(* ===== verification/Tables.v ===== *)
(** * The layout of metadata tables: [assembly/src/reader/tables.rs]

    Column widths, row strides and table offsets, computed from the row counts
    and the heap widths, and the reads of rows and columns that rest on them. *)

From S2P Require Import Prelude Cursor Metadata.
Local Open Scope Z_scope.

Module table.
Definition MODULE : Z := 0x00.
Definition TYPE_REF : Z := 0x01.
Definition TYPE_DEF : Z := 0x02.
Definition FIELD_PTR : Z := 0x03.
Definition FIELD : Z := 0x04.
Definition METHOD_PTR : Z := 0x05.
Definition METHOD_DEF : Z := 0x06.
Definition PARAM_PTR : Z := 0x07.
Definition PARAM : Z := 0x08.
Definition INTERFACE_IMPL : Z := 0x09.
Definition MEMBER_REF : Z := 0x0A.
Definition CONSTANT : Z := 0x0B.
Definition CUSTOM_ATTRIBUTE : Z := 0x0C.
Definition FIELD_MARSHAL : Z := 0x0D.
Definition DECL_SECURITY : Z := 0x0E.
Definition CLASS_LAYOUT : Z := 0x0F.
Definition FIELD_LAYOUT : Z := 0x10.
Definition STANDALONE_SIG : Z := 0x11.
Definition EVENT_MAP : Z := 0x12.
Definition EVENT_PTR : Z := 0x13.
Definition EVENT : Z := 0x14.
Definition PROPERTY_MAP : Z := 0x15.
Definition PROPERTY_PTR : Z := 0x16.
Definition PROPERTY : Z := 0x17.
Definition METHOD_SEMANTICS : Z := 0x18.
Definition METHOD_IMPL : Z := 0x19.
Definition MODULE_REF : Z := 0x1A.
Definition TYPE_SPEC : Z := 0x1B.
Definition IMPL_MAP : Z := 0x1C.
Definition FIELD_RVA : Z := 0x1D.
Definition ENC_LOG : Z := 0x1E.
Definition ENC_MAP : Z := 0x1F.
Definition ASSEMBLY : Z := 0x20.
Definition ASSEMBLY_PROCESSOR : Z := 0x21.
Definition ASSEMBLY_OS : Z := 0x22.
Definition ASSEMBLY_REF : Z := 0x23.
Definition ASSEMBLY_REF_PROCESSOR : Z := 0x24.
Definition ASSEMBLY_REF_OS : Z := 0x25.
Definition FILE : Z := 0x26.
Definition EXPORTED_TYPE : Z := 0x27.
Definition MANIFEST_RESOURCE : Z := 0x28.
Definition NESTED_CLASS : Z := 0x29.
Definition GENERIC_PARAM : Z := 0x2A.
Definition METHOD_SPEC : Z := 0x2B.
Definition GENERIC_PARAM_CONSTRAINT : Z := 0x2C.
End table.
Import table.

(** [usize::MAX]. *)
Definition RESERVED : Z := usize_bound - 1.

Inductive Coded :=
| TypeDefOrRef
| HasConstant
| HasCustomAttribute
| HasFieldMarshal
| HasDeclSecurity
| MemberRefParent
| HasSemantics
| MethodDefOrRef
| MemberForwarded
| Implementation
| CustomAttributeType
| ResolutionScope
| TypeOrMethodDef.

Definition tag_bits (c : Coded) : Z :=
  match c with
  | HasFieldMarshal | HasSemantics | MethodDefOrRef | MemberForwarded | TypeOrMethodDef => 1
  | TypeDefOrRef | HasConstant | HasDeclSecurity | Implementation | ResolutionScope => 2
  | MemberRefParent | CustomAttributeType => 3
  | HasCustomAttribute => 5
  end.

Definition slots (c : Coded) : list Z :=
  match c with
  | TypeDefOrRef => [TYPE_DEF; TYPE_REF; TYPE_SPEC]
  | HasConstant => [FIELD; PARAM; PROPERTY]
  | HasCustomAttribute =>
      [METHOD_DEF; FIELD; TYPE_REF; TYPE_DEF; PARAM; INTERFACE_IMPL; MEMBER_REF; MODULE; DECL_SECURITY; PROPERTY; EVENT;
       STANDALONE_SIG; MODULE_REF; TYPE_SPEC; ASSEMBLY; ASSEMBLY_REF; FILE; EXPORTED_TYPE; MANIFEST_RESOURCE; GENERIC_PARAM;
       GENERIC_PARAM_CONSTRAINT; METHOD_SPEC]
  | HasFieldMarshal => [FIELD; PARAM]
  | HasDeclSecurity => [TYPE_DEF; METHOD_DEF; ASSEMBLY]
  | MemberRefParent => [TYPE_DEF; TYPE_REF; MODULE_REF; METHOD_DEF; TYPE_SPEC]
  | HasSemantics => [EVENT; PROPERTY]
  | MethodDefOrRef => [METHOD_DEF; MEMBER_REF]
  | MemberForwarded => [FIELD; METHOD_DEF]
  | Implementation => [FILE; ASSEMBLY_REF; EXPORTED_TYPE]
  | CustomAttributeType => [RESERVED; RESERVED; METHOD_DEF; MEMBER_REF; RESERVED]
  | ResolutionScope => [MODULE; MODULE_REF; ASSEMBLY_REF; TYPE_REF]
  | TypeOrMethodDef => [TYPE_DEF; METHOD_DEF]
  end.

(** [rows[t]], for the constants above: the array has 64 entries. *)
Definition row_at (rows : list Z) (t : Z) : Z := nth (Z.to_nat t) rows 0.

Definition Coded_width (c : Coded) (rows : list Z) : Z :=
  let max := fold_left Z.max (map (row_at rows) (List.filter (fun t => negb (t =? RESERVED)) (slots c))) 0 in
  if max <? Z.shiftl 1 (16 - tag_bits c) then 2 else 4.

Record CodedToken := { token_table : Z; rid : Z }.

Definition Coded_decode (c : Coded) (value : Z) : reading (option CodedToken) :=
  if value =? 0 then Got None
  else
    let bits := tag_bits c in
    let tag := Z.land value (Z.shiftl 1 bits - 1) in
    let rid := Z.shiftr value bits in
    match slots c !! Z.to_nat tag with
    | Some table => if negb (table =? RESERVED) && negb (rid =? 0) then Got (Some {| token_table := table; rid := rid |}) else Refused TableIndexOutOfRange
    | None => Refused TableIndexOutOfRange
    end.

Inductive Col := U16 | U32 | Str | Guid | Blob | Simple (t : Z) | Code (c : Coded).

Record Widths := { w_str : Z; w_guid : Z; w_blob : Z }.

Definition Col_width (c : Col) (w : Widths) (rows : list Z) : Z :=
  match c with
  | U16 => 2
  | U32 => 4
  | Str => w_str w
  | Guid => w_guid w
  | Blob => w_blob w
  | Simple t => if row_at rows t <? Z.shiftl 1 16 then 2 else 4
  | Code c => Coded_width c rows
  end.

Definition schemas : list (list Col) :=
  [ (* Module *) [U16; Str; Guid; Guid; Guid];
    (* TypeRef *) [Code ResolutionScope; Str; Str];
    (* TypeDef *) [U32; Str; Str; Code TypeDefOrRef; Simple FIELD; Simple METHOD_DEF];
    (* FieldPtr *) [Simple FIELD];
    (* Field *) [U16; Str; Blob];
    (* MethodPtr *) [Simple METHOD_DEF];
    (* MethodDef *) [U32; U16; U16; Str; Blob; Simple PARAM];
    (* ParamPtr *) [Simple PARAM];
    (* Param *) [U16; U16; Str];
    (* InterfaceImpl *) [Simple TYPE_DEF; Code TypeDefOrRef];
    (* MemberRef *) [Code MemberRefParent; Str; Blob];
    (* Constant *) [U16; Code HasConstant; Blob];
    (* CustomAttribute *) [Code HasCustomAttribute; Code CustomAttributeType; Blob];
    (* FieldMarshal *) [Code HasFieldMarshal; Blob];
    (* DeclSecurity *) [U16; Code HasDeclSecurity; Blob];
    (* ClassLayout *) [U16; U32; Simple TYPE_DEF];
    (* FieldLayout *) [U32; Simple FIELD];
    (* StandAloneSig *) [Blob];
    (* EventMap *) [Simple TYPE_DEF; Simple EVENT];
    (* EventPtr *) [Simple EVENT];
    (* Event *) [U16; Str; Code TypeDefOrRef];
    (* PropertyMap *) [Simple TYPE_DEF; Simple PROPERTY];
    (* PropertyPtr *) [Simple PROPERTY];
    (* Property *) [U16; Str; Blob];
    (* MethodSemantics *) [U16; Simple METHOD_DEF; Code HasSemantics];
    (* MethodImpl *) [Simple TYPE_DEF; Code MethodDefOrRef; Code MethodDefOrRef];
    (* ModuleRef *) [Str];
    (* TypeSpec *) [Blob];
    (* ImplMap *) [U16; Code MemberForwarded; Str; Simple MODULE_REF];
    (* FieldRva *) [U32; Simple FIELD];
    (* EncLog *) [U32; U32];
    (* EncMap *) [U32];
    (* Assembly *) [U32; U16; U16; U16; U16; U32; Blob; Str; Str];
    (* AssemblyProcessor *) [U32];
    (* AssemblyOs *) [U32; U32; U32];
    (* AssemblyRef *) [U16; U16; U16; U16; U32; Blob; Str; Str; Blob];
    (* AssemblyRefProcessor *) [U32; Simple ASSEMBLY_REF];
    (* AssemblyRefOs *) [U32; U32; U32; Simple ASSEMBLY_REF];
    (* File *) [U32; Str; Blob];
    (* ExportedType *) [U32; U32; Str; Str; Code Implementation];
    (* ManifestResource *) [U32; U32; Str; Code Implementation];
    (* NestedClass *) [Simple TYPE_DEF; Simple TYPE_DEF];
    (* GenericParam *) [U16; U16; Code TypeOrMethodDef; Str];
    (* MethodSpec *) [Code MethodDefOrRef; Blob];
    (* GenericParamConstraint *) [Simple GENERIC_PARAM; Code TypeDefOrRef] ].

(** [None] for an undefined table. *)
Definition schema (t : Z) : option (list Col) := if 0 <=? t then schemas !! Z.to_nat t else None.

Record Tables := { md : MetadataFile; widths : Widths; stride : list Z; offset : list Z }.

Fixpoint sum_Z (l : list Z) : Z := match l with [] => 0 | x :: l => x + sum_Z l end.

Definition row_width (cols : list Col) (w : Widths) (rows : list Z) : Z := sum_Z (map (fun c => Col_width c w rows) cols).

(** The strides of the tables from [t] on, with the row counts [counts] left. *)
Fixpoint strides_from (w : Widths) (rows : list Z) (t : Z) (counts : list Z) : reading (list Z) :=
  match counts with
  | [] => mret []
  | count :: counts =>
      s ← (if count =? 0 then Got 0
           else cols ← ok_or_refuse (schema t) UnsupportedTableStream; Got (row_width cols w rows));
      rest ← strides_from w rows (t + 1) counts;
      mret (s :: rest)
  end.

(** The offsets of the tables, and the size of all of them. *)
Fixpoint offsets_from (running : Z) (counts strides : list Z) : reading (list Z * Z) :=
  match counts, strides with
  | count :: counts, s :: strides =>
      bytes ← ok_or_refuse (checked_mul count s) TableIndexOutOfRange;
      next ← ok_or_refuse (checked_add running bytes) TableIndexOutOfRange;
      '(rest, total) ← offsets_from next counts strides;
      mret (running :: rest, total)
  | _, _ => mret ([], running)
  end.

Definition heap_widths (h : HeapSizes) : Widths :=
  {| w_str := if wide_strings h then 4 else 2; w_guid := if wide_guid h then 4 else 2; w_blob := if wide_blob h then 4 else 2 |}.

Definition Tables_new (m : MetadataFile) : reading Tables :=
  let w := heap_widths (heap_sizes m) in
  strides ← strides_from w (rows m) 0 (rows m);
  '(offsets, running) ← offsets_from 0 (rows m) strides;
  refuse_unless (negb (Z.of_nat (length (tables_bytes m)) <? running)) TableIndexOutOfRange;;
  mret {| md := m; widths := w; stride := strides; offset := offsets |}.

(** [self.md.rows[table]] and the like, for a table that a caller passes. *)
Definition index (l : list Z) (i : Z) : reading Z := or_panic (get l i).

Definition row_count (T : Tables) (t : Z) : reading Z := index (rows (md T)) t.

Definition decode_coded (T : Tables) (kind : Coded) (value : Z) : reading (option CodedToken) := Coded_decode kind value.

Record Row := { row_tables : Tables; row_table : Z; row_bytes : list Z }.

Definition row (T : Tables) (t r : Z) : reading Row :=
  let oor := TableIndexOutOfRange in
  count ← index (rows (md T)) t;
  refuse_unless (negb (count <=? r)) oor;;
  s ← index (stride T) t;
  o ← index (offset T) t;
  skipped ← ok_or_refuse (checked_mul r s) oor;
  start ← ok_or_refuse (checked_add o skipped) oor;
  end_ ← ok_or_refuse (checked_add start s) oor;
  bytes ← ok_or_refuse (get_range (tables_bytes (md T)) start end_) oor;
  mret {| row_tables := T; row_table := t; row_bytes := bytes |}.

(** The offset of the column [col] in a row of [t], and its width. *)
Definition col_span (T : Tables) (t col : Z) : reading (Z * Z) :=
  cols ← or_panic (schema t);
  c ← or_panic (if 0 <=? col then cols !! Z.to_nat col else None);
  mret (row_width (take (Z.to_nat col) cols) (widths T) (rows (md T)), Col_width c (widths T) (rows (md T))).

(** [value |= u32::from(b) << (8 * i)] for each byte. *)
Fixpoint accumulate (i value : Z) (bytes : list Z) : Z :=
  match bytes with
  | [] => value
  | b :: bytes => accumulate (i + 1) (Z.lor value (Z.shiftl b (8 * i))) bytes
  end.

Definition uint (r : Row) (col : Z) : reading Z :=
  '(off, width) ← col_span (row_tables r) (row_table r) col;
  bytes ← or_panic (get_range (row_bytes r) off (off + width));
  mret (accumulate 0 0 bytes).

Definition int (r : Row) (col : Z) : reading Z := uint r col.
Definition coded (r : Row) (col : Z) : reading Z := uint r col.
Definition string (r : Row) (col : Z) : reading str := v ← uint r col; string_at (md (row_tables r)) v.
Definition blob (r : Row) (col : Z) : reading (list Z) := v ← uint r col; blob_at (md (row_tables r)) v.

• [What you have to do]
Above are the records; from them, give again exactly the lines from the one containing "(* Param *) [U16; U16; Str];" through the one containing "(* FieldMarshal *)", both included.

• [Your response]
    (* Param *) [U16; U16; Str];
    (* InterfaceImpl *) [Simple TYPE_DEF; Code TypeDefOrRef];
    (* MemberRef *) [Code MemberRefParent; Str; Blob];
    (* Constant *) [U16; Code HasConstant; Blob];
    (* CustomAttribute *) [Code HasCustomAttribute; Code CustomAttributeType; Blob];
    (* FieldMarshal *) [Code HasFieldMarshal; Blob];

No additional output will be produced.